### Provided entries
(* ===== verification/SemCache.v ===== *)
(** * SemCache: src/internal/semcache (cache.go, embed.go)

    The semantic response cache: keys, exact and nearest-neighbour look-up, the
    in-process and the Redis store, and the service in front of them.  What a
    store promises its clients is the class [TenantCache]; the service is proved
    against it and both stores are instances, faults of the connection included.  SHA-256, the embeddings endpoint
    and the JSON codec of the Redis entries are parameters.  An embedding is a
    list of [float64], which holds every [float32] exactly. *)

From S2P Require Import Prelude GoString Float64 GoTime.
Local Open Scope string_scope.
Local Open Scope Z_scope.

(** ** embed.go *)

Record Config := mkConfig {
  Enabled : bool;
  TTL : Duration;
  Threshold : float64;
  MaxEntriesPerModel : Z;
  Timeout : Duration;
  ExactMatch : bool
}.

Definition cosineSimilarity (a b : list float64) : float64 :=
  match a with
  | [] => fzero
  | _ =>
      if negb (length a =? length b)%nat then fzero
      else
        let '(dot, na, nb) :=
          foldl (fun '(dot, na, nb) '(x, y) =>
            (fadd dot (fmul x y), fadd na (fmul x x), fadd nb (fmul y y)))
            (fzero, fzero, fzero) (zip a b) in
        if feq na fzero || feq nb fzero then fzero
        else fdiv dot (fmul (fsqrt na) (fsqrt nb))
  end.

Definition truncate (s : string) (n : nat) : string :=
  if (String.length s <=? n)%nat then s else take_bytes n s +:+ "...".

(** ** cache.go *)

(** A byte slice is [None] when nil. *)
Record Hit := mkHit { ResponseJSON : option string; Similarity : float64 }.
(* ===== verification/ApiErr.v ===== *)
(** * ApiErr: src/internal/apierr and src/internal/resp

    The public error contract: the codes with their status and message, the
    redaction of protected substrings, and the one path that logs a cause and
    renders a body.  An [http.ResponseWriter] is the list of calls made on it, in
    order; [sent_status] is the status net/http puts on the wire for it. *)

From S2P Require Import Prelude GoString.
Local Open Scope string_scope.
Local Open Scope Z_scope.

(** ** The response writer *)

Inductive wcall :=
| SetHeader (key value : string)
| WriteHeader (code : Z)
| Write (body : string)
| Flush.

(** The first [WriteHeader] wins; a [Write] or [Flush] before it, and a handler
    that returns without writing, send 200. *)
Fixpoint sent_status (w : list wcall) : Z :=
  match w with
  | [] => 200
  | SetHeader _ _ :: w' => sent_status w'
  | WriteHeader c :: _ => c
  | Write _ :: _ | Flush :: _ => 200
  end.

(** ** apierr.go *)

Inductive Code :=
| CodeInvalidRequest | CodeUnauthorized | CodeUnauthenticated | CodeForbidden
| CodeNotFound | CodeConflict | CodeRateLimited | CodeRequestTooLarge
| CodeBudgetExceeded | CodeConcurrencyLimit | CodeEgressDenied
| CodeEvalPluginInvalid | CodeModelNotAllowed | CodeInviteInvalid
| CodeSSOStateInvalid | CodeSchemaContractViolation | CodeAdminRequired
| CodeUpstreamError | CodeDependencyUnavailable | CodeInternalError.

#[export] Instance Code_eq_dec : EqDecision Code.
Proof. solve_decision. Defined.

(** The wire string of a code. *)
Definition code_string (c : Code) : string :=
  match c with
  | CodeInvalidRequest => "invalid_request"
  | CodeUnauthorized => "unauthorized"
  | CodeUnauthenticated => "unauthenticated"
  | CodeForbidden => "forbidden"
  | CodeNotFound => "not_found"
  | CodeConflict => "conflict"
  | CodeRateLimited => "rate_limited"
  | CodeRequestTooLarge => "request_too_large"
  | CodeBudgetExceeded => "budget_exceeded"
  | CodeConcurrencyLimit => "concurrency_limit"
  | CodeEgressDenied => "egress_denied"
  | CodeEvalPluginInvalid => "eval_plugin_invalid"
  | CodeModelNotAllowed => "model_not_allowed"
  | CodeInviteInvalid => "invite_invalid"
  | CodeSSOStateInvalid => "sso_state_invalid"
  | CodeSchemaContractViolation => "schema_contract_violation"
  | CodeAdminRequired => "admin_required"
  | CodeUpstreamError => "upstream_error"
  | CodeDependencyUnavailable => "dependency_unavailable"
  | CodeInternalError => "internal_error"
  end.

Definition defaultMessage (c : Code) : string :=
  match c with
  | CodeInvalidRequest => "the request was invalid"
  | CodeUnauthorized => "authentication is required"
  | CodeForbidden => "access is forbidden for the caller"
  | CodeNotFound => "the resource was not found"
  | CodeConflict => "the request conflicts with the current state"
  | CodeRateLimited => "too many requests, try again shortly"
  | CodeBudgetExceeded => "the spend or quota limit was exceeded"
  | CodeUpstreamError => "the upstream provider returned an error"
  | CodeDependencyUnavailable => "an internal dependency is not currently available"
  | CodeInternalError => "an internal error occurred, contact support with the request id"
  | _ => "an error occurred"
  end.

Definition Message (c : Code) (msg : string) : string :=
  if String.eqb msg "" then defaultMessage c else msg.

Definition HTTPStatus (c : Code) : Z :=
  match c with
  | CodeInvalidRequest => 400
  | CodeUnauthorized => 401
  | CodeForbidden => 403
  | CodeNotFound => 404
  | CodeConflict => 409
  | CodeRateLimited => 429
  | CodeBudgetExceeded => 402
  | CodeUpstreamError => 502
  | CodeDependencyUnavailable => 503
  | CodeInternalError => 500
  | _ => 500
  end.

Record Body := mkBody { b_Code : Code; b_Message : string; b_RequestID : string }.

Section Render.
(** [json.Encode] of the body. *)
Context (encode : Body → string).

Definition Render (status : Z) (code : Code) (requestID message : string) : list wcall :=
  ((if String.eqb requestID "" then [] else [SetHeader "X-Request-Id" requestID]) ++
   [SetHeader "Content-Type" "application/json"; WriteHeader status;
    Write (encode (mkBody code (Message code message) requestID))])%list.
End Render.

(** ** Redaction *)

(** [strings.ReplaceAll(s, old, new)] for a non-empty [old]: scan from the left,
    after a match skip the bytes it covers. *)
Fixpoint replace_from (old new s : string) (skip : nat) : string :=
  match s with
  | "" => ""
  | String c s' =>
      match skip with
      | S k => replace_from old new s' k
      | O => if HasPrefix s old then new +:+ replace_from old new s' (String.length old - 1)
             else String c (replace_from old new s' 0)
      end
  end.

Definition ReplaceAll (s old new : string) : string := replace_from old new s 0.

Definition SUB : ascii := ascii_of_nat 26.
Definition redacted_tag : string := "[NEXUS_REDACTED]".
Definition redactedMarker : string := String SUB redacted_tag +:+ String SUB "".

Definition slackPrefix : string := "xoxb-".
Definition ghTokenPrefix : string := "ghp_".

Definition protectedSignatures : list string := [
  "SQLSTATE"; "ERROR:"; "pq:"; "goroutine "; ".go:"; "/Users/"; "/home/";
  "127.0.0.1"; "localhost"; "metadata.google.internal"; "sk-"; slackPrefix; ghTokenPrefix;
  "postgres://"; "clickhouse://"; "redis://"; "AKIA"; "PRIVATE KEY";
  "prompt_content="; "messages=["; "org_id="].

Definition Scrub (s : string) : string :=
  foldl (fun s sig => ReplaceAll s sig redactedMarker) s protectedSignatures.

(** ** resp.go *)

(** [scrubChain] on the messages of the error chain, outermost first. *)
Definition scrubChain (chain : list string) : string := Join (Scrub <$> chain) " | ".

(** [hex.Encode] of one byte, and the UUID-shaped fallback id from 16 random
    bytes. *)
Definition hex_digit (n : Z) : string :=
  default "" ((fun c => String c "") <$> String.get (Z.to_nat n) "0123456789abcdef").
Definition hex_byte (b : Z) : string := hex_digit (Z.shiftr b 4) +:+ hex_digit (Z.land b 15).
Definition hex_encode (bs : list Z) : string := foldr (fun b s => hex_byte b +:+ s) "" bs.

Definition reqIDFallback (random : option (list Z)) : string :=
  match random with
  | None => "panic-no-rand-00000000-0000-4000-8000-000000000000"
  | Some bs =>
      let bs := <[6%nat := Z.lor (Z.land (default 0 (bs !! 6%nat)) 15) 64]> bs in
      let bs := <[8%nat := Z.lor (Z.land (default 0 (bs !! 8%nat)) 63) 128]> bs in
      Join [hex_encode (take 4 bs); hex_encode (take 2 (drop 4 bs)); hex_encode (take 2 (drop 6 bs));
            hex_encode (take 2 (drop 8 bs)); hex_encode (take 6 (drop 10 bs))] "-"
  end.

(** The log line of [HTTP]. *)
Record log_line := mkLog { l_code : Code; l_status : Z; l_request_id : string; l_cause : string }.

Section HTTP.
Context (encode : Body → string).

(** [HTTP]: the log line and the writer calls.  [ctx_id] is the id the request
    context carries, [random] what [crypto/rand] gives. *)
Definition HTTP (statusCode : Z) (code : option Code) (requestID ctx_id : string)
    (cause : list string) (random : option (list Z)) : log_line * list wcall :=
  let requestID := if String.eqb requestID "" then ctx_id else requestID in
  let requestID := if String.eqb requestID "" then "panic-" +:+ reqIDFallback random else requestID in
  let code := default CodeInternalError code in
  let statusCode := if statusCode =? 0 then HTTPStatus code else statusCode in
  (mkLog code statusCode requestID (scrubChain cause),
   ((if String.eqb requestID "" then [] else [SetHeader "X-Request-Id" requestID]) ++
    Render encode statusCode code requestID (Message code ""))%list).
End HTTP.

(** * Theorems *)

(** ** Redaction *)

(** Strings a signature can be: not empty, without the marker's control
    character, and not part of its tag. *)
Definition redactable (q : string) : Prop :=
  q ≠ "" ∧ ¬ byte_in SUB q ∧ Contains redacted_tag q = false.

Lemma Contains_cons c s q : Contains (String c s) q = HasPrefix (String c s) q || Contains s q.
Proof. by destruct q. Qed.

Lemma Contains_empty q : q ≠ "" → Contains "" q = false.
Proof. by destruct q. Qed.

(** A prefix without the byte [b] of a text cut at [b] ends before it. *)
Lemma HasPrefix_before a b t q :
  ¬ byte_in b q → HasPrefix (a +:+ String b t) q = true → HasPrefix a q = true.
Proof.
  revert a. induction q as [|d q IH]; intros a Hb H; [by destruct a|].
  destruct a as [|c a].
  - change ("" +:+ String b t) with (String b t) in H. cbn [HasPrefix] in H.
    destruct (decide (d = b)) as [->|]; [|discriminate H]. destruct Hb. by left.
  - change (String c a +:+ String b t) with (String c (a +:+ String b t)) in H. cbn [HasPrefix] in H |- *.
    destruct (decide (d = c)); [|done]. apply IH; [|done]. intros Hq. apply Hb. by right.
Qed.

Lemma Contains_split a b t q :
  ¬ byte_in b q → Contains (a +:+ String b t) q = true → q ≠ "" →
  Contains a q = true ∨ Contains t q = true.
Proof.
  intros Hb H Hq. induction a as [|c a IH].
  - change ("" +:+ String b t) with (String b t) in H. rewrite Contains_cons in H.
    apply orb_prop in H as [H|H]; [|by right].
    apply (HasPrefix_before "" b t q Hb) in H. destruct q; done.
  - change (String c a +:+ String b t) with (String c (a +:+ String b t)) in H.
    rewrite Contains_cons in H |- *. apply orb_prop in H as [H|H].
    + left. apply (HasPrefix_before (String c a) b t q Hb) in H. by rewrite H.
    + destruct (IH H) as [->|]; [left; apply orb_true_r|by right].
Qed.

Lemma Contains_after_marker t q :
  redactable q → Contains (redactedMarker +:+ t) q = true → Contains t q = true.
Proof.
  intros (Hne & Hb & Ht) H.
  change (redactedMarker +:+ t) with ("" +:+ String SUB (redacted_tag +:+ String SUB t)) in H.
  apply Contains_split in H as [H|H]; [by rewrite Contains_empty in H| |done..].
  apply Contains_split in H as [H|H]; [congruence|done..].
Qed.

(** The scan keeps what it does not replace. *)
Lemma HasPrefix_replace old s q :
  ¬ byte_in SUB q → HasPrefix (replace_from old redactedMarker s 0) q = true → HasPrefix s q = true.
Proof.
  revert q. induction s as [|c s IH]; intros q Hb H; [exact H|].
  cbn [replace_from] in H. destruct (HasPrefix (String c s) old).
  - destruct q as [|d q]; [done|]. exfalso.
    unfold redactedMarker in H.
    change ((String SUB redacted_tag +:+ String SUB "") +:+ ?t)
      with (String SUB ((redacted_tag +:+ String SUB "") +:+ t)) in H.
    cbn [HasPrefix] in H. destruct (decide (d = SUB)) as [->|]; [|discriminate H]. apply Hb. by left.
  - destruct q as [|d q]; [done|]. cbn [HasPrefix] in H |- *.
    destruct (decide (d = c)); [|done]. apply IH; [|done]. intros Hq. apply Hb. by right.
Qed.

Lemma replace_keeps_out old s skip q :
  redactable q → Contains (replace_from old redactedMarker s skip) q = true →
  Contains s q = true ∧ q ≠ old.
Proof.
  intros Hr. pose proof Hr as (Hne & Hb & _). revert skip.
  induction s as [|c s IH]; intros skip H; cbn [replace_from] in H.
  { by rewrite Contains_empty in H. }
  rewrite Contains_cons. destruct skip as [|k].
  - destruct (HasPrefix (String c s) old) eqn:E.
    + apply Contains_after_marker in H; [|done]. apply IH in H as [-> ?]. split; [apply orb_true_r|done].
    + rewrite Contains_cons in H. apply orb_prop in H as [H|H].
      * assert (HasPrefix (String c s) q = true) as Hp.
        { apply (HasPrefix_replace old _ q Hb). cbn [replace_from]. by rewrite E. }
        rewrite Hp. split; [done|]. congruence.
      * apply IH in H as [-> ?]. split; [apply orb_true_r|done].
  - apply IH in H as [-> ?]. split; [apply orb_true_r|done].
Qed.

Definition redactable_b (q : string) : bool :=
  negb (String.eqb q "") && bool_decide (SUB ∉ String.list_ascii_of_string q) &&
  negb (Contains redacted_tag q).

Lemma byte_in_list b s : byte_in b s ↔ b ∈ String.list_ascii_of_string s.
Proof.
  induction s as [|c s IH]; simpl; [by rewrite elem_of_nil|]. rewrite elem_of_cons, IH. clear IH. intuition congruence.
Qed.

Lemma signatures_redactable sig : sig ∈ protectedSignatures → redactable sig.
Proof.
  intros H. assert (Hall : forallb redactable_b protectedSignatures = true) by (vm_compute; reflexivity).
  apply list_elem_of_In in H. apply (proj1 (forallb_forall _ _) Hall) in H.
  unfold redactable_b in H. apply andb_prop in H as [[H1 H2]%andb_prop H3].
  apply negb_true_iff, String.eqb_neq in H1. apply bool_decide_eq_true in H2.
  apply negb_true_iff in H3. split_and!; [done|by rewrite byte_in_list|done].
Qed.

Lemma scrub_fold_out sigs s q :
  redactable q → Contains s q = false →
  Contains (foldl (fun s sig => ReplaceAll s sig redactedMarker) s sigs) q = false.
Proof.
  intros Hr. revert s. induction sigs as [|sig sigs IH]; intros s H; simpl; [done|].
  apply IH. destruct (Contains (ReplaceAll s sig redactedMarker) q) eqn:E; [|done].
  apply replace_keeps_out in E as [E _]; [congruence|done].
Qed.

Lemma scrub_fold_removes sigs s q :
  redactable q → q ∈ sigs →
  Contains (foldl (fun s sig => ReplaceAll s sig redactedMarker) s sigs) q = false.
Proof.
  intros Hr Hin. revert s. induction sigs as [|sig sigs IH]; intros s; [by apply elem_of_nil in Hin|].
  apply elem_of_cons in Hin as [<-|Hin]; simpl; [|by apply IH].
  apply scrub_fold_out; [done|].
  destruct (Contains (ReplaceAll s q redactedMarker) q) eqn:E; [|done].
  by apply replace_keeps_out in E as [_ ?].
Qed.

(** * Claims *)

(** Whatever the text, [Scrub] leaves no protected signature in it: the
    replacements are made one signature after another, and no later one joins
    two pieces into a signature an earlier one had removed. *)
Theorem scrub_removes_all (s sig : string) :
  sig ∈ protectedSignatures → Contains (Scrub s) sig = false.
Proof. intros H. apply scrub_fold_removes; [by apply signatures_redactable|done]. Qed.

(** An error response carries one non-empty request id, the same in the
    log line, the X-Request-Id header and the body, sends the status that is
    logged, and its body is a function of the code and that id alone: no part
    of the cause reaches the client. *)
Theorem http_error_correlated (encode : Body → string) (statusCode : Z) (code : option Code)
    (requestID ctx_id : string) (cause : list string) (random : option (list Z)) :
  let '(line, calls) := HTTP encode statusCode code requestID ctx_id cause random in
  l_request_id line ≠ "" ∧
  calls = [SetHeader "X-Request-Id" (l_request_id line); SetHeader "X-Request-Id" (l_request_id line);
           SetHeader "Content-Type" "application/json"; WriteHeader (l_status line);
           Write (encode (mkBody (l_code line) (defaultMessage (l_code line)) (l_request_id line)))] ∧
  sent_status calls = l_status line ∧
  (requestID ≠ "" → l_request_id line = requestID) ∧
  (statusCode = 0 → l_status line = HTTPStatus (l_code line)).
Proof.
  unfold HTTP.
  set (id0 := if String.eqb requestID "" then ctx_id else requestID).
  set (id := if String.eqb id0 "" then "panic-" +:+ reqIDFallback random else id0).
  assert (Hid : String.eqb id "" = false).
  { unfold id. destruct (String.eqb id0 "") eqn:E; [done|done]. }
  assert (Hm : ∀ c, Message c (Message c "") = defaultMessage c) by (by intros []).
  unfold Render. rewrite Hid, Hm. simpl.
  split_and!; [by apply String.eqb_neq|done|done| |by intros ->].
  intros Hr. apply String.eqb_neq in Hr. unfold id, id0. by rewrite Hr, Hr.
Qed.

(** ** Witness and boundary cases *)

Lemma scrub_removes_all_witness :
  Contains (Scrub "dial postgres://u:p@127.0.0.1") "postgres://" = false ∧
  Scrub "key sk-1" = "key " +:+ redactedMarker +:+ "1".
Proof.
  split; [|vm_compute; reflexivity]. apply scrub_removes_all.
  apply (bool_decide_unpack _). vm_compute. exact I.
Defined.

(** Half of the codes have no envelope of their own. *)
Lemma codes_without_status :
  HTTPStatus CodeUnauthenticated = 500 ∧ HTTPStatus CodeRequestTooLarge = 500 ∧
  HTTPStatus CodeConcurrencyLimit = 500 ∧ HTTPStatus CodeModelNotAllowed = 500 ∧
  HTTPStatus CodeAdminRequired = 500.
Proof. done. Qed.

### About this exercise
Read through the records above and copy the lines that contain "discriminate".

### Completed exercise
    destruct (decide (d = b)) as [->|]; [|discriminate H]. destruct Hb. by left.
    cbn [HasPrefix] in H. destruct (decide (d = SUB)) as [->|]; [|discriminate H]. apply Hb. by left.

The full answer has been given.